Born January 1st, 1995 in Markham, David Slipetz grew up north of Toronto in Newmarket, ON. Here he attended Notre Dame Catholic Elementary School and Sacred Heart Catholic High School. He lived between Singapore and Malaysia in the summers of 2009 - 2012 during the summers of high school with his father that worked abroad. In 2012 he began his degree at McMaster University studying Anthropology. He lived and studied abroad in Japan for the school year of 2016 - 2017. He continued his studies of Anthropology with a focus on archaeology and participated in two academic archaeological expeditions during the following summers in Italy and Greece respectively. Upon return, he graduated with his degree in Honours Anthropology in 2018. He returned to graduate studies in 2024 as a Master's Graduate Student at the iSchool of University of Toronto studying Archives & Records Management & Museum Studies in the Combined Degree Program.

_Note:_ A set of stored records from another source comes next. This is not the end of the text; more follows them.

(** C8.  When the fetch of a configured source raises, the run prints the
    warning [[WARN] <name> fetch failed: <error>] with the name of that
    source on stderr, nothing of that source enters [all_items] (the items
    collected are those of the sources that did not raise), and the run
    goes on to save the rows made of the other sources' items. *)
Theorem failing_source_is_skipped
    (w : world) (cfg : config) (file : option Py.value) (n : nat)
    (sources : list source) (src : source) (e : Py.exn) :
  load_sources file = Py.Ok sources ->
  In (src, Py.Raise e) (fetch_all w sources n) ->
  In ("[WARN] " ++ Py.str (repr w) (name src) ++ " fetch failed: "
        ++ exn_text w e)%string
     (stderr (main w cfg file n))
  /\ fst (fst (collect w (PER_SOURCE_LIMIT cfg) sources [] [] n))
     = kept_all (PER_SOURCE_LIMIT cfg) (succeeded (fetch_all w sources n))
  /\ outcome (main w cfg file n)
     = Saved (enriched w cfg
                (merge (TOTAL_LIMIT cfg)
                   (kept_all (PER_SOURCE_LIMIT cfg)
                      (succeeded (fetch_all w sources n))))).
Proof.
  intros Hload Hin.
  assert (sources <> []) as Hne by (intros ->; exact Hin).
  rewrite (main_with_sources w cfg file n sources Hload Hne).
  cbn [stderr outcome]. rewrite saved_rows, kept_all_succeeded.
  repeat split.
  - now apply warnings_In.
  - now rewrite collect_spec.
Qed.

Lemma failing_source_is_skipped_witness :
  let file := Sample.sources_yaml
                [("down", "http://down.example/rss");
                 ("odd", "http://odd.example/rss");
                 ("B", "http://b.example/rss")] in
  let sources := [Sample.src "down" "http://down.example/rss";
                  Sample.src "odd" "http://odd.example/rss";
                  Sample.src "B" "http://b.example/rss"] in
  let r := main Sample.w Sample.defaults file 0 in
  load_sources file = Py.Ok sources /\
  (* the second entry of the feed raises, the first one is lost with it *)
  fetch_rss_entry Sample.w (Sample.src "odd" "http://odd.example/rss")
    (Sample.entry_of "야구 개막" "http://news.example/3" ""
       "2024-05-04T09:00:00+09:00") 0
  <> (Py.Raise Py.AttributeError, 0%nat) /\
  In (Sample.src "odd" "http://odd.example/rss", Py.Raise Py.AttributeError)
     (fetch_all Sample.w sources 0) /\
  In "[WARN] odd fetch failed: error" (stderr r) /\
  stderr r = ["[WARN] down fetch failed: timed out";
              "[WARN] odd fetch failed: error"] /\
  map source_name (rows_of r) = [Py.VStr "B"].
Proof.
  intros file sources r.
  assert (load_sources file = Py.Ok sources) as Hl by (vm_compute; reflexivity).
  assert (In (Sample.src "odd" "http://odd.example/rss",
              Py.Raise Py.AttributeError)
             (fetch_all Sample.w sources 0)) as Hin
    by (vm_compute; tauto).
  destruct (failing_source_is_skipped Sample.w Sample.defaults file 0
              sources _ _ Hl Hin) as [Hwarn [_ Hout]].
  repeat split; try assumption; try (vm_compute; reflexivity).
  vm_compute. discriminate.
Defined.

(* ================================================================== *)
(** * Loading the sources *)
(* ================================================================== *)

(** C4, as the code has it.  When the document of the sources is empty
    (it parses to a false value, as an empty file does), the loader returns
    the empty list and the run prints [No sources in sources.yaml] on
    stderr and exits with status 1.  When the file is missing, the loader
    raises [FileNotFoundError] and returns no list; the run ends on that
    exception, with no line of its own on stderr and status 1. *)
Theorem empty_document_no_sources
    (w : world) (cfg : config) (doc : Py.value) (n : nat) :
  Py.truthy doc = false ->
  (load_sources (Some doc) = Py.Ok []
   /\ main w cfg (Some doc) n
      = {| stderr := ["No sources in sources.yaml"]; outcome := Exited 1 |}
   /\ exit_status (main w cfg (Some doc) n) = Some 1%Z)
  /\ (load_sources None = Py.Raise Py.FileNotFoundError
      /\ main w cfg None n
         = {| stderr := []; outcome := Uncaught Py.FileNotFoundError |}
      /\ exit_status (main w cfg None n) = Some 1%Z).
Proof.
  intros Hdoc.
  assert (load_sources (Some doc) = Py.Ok []) as Hload.
  { unfold load_sources, Py.or_else. rewrite Hdoc. reflexivity. }
  split; split; try reflexivity.
  - exact Hload.
  - unfold exit_status, main. rewrite Hload.
    split; reflexivity.
  - split; reflexivity.
Qed.

Lemma empty_document_no_sources_witness :
  Py.truthy Py.VNone = false /\
  load_sources (Some Py.VNone) = Py.Ok [] /\
  stderr (main Sample.w Sample.defaults (Some Py.VNone) 0)
  = ["No sources in sources.yaml"] /\
  exit_status (main Sample.w Sample.defaults (Some Py.VNone) 0) = Some 1%Z.
Proof.
  destruct (empty_document_no_sources Sample.w Sample.defaults Py.VNone 0
              eq_refl) as [[Hload [Hmain _]] _].
  split; [reflexivity|]. split; [exact Hload|].
  rewrite Hmain. split; reflexivity.
Defined.

(** C4, as stated, fails for a missing document: the loader does not
    return the empty list, it raises. *)
Lemma missing_document_raises :
  load_sources None = Py.Raise Py.FileNotFoundError /\
  load_sources None <> Py.Ok [] /\
  stderr (main Sample.w Sample.defaults None 0) = [].
Proof. repeat split. discriminate. Qed.

(** What else the loader makes of a document. *)
Lemma load_sources_without_key (d : list (string * Py.value)) :
  Py.lookup "sources" d = None -> load_sources (Some (Py.VDict d)) = Py.Ok [].
Proof.
  intros H. unfold load_sources, Py.or_else.
  destruct d as [|kv d]; [reflexivity|].
  cbn [Py.truthy Py.get Py.bind]. now rewrite H.
Qed.

Example load_sources_two :
  load_sources
    (Sample.sources_yaml [("A", "http://a.example/rss"); ("B", "http://b.example/rss")])
  = Py.Ok [Sample.src "A" "http://a.example/rss";
           Sample.src "B" "http://b.example/rss"].
Proof. reflexivity. Qed.

Example load_sources_null_list :
  load_sources (Some (Py.VDict [("sources", Py.VNone)])) = Py.Raise Py.TypeError.
Proof. reflexivity. Qed.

David Slipetz also travelled extensively. Living abroad for multiple months to years at a time. In 2022 he travelled to New Zealand and Australia where he lived for a year abroad on a Working Holiday Visa. After this year abroad he moved to Portugal in 2023 to partake in another Working Holiday Visa. As David extensively travelled around the world for his personal, professional and academic life he built a substantial photographic record. It appears that photography acted as an avenue of documentation and an artistic outlet for David which marked the beginning of his career in travel photography. As such, much of the fonds consists of the records of David's travel, photography and as persistent representations of the activities he engaged with.
Victoria Kwok was born in Hong Kong on February 5, 1969, to a first-generation family from Chaozhou, Guangdong. From 1987 to 1990, she attended the Chinese University of Hong Kong (CUHK) for her B.A. in Religious Studies and Italian Studies. Her year abroad in Siena, Italy in her undergraduate programme sparked her interest in food. Following her M.A. in Food Studies (1991-1993) at the University of Toronto (UofT), she completed an Italian cuisine chef training programme in the Scuola di Arte Culinaria from 1993 to 1995.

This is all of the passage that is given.